- [WORK INSTRUCTION] Give back exactly the lines from the one holding "runtime of [runtime.rs]" to the last line of the entries, both included, and nothing more.

[Dataset entries]
BEGIN

(* ===== verification/ClvmEval.v ===== *)
(** * A reference semantics of CLVM and its agreement with the runtime

    [eval] is a recursive evaluator on trees, without stacks, arena or
    checkpoints: a path looks up the environment, [(q . x)] is [x], any other
    pair evaluates its operands from the last to the first and applies the
    operator; every step is charged and checked against the budget.  The
    runtime of [runtime.rs] computes the same result and the same cost on
    every program, unless it stops at a consensus limit of the arena. *)
From Stdlib Require Import ZArith Lia String.
From stdpp Require Import base list numbers option strings gmap.
From S2P Require Import Prelude Serialize ClvmNumber ClvmSexp ClvmPath Coin ClvmView ClvmOps ClvmBls ClvmArena ClvmOutcome ClvmRuntime ClvmRefine.

Open Scope Z_scope.

(** A computation that may need more fuel ([None]) or fail. *)
Definition obind {E A B} (m : option (res E A)) (f : A → option (res E B)) : option (res E B) :=
  match m with
  | Some (Ok a) => f a
  | Some (Err e) => Some (Err e)
  | Some Panic => Some Panic
  | None => None
  end.

(** A list that ends in nil. *)
Fixpoint proper_list (s : SExp) : bool :=
  match s with Atom b => sexp_nullp (Atom b) | Pair _ r => proper_list r end.

Section eval.
Context `{BigIntBytes, Sha256, Blst} (flags declared max_cost : Z).

(** The program of an application pays for the application as well. *)
Definition surcharge (applied : bool) (c : Z) : clvm Z :=
  if applied then c64 (c + APPLY_COST) else Ok c.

END

- [RESPONSE]
    runtime of [runtime.rs] computes the same result and the same cost on
    every program, unless it stops at a consensus limit of the arena. *)
From Stdlib Require Import ZArith Lia String.
From stdpp Require Import base list numbers option strings gmap.
From S2P Require Import Prelude Serialize ClvmNumber ClvmSexp ClvmPath Coin ClvmView ClvmOps ClvmBls ClvmArena ClvmOutcome ClvmRuntime ClvmRefine.

Open Scope Z_scope.

(** A computation that may need more fuel ([None]) or fail. *)
Definition obind {E A B} (m : option (res E A)) (f : A → option (res E B)) : option (res E B) :=
  match m with
  | Some (Ok a) => f a
  | Some (Err e) => Some (Err e)
  | Some Panic => Some Panic
  | None => None
  end.

(** A list that ends in nil. *)
Fixpoint proper_list (s : SExp) : bool :=
  match s with Atom b => sexp_nullp (Atom b) | Pair _ r => proper_list r end.

Section eval.
Context `{BigIntBytes, Sha256, Blst} (flags declared max_cost : Z).

(** The program of an application pays for the application as well. *)
Definition surcharge (applied : bool) (c : Z) : clvm Z :=
  if applied then c64 (c + APPLY_COST) else Ok c.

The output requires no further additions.